▸ Records supplied
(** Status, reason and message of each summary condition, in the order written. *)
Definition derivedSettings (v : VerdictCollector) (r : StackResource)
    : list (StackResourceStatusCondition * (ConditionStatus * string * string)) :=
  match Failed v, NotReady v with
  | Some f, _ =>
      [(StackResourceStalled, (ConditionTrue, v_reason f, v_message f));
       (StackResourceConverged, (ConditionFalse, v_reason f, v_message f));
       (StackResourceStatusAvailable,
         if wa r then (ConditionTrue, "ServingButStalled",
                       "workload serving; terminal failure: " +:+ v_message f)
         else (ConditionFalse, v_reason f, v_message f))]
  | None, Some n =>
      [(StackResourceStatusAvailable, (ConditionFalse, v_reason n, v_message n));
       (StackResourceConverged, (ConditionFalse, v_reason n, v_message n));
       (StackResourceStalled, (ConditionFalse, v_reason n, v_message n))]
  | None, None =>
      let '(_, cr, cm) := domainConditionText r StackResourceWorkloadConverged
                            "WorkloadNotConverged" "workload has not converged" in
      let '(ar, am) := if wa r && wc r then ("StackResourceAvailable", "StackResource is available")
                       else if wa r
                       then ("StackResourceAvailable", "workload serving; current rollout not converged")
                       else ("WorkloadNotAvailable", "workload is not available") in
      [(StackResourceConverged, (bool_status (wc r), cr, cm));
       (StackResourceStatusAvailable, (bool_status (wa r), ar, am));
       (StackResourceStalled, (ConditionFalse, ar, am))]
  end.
==
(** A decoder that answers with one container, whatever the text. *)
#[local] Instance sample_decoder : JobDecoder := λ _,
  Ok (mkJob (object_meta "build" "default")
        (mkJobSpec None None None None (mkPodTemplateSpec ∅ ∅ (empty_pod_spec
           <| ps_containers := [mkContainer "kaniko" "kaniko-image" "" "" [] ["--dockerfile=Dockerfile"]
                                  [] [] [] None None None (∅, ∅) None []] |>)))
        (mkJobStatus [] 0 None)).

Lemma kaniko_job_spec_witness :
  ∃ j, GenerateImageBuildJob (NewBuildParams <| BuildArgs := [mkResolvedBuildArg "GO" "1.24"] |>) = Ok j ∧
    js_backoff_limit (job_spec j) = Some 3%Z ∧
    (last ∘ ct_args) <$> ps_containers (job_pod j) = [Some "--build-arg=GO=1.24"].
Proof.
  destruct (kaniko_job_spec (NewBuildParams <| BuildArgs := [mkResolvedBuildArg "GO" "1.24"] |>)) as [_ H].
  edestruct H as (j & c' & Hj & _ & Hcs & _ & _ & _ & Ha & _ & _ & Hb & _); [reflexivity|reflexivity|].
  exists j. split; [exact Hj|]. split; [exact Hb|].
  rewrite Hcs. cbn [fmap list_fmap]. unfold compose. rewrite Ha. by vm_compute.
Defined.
---
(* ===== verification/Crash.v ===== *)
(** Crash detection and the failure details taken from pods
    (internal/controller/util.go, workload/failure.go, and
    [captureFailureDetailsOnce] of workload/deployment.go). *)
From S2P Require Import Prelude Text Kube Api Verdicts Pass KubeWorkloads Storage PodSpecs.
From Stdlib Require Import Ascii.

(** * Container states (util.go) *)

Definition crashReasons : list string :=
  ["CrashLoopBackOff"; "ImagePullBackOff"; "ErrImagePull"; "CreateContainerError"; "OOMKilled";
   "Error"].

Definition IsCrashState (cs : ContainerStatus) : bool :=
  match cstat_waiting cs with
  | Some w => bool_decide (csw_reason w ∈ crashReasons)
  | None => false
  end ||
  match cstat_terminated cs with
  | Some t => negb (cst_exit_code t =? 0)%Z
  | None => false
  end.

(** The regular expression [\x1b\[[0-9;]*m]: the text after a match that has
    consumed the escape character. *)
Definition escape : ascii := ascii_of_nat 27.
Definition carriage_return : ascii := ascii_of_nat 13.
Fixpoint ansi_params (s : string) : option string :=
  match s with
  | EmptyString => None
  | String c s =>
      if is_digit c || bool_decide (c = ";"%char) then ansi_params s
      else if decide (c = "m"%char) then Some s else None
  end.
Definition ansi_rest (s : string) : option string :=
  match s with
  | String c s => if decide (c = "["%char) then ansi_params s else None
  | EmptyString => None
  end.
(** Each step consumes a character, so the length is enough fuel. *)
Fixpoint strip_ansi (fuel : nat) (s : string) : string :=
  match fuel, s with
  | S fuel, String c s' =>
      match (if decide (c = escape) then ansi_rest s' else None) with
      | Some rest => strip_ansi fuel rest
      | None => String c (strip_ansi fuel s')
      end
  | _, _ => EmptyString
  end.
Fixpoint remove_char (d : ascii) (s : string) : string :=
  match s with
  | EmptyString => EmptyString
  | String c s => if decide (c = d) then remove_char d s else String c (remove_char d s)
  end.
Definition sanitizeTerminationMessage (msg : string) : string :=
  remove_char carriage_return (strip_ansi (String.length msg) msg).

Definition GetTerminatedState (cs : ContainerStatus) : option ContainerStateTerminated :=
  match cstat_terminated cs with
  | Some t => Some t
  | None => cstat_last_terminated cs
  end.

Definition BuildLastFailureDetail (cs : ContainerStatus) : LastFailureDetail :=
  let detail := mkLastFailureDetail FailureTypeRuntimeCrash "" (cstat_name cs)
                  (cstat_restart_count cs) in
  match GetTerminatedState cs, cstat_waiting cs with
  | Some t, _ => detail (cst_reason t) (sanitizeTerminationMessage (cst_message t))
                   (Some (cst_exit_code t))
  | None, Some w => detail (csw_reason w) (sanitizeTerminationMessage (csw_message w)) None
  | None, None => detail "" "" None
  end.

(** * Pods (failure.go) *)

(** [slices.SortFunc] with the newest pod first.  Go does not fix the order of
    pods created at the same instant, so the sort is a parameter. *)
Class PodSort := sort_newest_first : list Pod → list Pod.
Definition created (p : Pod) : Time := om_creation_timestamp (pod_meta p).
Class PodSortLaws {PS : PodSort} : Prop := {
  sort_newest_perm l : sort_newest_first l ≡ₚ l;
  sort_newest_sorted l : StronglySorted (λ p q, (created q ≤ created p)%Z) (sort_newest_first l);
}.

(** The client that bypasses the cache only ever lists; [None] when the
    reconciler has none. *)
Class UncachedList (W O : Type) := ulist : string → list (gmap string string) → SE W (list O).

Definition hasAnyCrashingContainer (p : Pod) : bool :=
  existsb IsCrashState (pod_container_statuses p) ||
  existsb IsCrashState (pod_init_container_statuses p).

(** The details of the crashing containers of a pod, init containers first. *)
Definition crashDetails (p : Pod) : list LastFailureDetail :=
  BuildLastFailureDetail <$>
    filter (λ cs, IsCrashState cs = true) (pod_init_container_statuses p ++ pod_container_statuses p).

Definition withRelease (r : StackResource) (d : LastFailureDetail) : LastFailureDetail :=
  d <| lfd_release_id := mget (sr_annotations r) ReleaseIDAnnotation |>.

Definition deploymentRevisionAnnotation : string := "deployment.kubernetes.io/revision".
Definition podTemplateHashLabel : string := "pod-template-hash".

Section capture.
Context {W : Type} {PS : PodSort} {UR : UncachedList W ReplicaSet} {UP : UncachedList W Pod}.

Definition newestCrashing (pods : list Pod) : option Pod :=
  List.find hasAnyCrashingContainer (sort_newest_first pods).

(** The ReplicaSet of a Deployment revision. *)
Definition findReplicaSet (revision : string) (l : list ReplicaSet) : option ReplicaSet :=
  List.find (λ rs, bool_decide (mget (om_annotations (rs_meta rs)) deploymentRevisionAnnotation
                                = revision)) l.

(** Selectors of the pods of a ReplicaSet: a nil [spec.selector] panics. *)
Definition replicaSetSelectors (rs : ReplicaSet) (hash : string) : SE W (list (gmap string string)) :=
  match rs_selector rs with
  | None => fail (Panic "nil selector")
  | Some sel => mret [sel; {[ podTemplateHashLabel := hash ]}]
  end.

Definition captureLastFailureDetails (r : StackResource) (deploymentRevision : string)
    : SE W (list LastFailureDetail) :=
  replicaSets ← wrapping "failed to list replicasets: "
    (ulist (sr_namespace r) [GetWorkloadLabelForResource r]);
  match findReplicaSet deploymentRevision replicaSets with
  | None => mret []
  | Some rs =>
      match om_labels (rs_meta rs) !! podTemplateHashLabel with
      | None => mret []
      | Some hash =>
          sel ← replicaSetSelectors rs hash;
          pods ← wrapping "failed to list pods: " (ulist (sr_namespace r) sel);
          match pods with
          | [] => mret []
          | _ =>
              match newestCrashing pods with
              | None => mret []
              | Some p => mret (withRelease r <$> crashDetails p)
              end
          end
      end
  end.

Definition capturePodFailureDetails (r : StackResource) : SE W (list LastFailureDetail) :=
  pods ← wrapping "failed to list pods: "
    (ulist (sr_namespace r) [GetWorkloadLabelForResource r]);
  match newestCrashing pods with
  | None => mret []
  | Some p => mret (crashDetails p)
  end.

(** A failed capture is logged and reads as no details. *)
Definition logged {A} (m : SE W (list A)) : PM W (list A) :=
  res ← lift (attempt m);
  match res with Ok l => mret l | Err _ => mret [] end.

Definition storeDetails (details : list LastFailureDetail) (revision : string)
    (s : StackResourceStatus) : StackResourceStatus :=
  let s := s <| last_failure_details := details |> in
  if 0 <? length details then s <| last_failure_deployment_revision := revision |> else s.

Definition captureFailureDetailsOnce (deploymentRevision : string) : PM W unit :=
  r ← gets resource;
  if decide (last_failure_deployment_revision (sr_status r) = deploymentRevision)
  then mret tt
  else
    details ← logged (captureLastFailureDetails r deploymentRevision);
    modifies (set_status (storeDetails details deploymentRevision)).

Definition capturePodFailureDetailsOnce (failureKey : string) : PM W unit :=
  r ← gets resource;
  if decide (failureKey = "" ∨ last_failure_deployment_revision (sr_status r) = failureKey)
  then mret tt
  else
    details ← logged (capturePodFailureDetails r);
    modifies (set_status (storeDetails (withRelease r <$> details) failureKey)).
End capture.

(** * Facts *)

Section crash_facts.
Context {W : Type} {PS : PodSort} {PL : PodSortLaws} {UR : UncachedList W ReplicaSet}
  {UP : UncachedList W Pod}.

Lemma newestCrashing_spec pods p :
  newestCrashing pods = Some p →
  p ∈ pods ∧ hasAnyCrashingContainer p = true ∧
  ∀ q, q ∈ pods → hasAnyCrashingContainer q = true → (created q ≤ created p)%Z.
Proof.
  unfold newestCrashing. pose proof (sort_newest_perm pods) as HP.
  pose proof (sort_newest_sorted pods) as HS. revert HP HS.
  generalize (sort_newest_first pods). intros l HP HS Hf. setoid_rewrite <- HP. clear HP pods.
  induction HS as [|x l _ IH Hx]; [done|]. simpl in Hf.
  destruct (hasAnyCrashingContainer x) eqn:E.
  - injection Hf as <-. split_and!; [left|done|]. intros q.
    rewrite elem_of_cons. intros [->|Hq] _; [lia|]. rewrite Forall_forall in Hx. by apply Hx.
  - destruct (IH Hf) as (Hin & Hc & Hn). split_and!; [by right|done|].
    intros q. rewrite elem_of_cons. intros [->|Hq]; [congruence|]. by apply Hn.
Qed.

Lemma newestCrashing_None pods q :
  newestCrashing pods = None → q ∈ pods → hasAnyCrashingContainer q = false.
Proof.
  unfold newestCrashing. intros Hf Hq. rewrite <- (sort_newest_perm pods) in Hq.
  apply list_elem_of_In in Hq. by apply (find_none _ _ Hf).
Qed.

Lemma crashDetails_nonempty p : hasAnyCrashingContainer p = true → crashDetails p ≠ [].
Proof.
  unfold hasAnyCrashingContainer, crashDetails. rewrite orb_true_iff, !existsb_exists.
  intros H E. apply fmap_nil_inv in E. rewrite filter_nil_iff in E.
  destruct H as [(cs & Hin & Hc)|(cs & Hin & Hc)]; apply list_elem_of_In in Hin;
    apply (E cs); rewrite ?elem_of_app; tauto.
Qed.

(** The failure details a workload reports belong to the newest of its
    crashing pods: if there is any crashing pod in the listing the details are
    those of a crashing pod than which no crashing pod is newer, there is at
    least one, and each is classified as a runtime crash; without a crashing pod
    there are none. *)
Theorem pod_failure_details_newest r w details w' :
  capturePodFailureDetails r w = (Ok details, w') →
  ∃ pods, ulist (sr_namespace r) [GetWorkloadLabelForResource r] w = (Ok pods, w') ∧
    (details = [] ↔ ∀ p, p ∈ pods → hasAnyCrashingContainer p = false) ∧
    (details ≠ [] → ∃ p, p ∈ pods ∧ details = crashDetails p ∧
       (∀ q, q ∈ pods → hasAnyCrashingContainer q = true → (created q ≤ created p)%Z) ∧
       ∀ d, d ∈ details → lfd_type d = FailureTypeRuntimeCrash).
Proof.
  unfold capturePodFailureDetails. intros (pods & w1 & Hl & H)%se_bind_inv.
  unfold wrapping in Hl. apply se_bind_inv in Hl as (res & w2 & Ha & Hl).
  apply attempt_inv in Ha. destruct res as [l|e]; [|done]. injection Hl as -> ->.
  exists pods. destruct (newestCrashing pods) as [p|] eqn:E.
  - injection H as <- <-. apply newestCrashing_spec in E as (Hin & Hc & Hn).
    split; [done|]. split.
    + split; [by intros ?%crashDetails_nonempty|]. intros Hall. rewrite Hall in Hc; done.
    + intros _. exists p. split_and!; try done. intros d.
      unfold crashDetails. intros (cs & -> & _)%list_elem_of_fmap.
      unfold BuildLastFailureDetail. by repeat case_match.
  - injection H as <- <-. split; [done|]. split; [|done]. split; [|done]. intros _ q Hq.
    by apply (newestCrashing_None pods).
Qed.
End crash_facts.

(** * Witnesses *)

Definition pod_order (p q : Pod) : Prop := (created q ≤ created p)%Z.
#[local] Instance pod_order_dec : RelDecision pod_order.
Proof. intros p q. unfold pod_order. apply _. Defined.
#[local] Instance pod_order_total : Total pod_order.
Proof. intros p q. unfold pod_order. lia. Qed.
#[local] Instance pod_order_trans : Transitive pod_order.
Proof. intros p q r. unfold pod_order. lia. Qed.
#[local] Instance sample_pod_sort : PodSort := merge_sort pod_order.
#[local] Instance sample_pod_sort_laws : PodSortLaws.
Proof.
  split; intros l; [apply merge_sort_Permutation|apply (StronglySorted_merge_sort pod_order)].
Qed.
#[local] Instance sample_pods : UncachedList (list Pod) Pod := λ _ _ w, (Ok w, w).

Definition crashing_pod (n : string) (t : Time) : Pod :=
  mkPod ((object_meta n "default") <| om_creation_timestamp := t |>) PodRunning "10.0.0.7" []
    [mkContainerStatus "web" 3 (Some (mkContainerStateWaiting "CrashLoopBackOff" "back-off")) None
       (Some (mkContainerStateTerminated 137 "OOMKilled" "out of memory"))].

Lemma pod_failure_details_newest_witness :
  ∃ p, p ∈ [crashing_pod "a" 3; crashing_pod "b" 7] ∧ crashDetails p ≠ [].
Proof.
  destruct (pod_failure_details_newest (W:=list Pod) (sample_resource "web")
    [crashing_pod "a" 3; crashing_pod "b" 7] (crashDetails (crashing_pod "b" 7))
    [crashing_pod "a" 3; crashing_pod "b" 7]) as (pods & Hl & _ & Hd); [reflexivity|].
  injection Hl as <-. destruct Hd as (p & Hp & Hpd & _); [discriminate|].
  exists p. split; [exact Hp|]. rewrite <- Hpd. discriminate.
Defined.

▸ What is required
Going down the listing above, begin printing at the line with "Definition capturePodFailureDetails (r" and finish with the line with "rewrite elem_of_cons. intros [->|Hq] _;", exactly as they appear.

▸ Written solution
Definition capturePodFailureDetails (r : StackResource) : SE W (list LastFailureDetail) :=
  pods ← wrapping "failed to list pods: "
    (ulist (sr_namespace r) [GetWorkloadLabelForResource r]);
  match newestCrashing pods with
  | None => mret []
  | Some p => mret (crashDetails p)
  end.

(** A failed capture is logged and reads as no details. *)
Definition logged {A} (m : SE W (list A)) : PM W (list A) :=
  res ← lift (attempt m);
  match res with Ok l => mret l | Err _ => mret [] end.

Definition storeDetails (details : list LastFailureDetail) (revision : string)
    (s : StackResourceStatus) : StackResourceStatus :=
  let s := s <| last_failure_details := details |> in
  if 0 <? length details then s <| last_failure_deployment_revision := revision |> else s.

Definition captureFailureDetailsOnce (deploymentRevision : string) : PM W unit :=
  r ← gets resource;
  if decide (last_failure_deployment_revision (sr_status r) = deploymentRevision)
  then mret tt
  else
    details ← logged (captureLastFailureDetails r deploymentRevision);
    modifies (set_status (storeDetails details deploymentRevision)).

Definition capturePodFailureDetailsOnce (failureKey : string) : PM W unit :=
  r ← gets resource;
  if decide (failureKey = "" ∨ last_failure_deployment_revision (sr_status r) = failureKey)
  then mret tt
  else
    details ← logged (capturePodFailureDetails r);
    modifies (set_status (storeDetails (withRelease r <$> details) failureKey)).
End capture.

(** * Facts *)

Section crash_facts.
Context {W : Type} {PS : PodSort} {PL : PodSortLaws} {UR : UncachedList W ReplicaSet}
  {UP : UncachedList W Pod}.

Lemma newestCrashing_spec pods p :
  newestCrashing pods = Some p →
  p ∈ pods ∧ hasAnyCrashingContainer p = true ∧
  ∀ q, q ∈ pods → hasAnyCrashingContainer q = true → (created q ≤ created p)%Z.
Proof.
  unfold newestCrashing. pose proof (sort_newest_perm pods) as HP.
  pose proof (sort_newest_sorted pods) as HS. revert HP HS.
  generalize (sort_newest_first pods). intros l HP HS Hf. setoid_rewrite <- HP. clear HP pods.
  induction HS as [|x l _ IH Hx]; [done|]. simpl in Hf.
  destruct (hasAnyCrashingContainer x) eqn:E.
  - injection Hf as <-. split_and!; [left|done|]. intros q.
    rewrite elem_of_cons. intros [->|Hq] _; [lia|]. rewrite Forall_forall in Hx. by apply Hx.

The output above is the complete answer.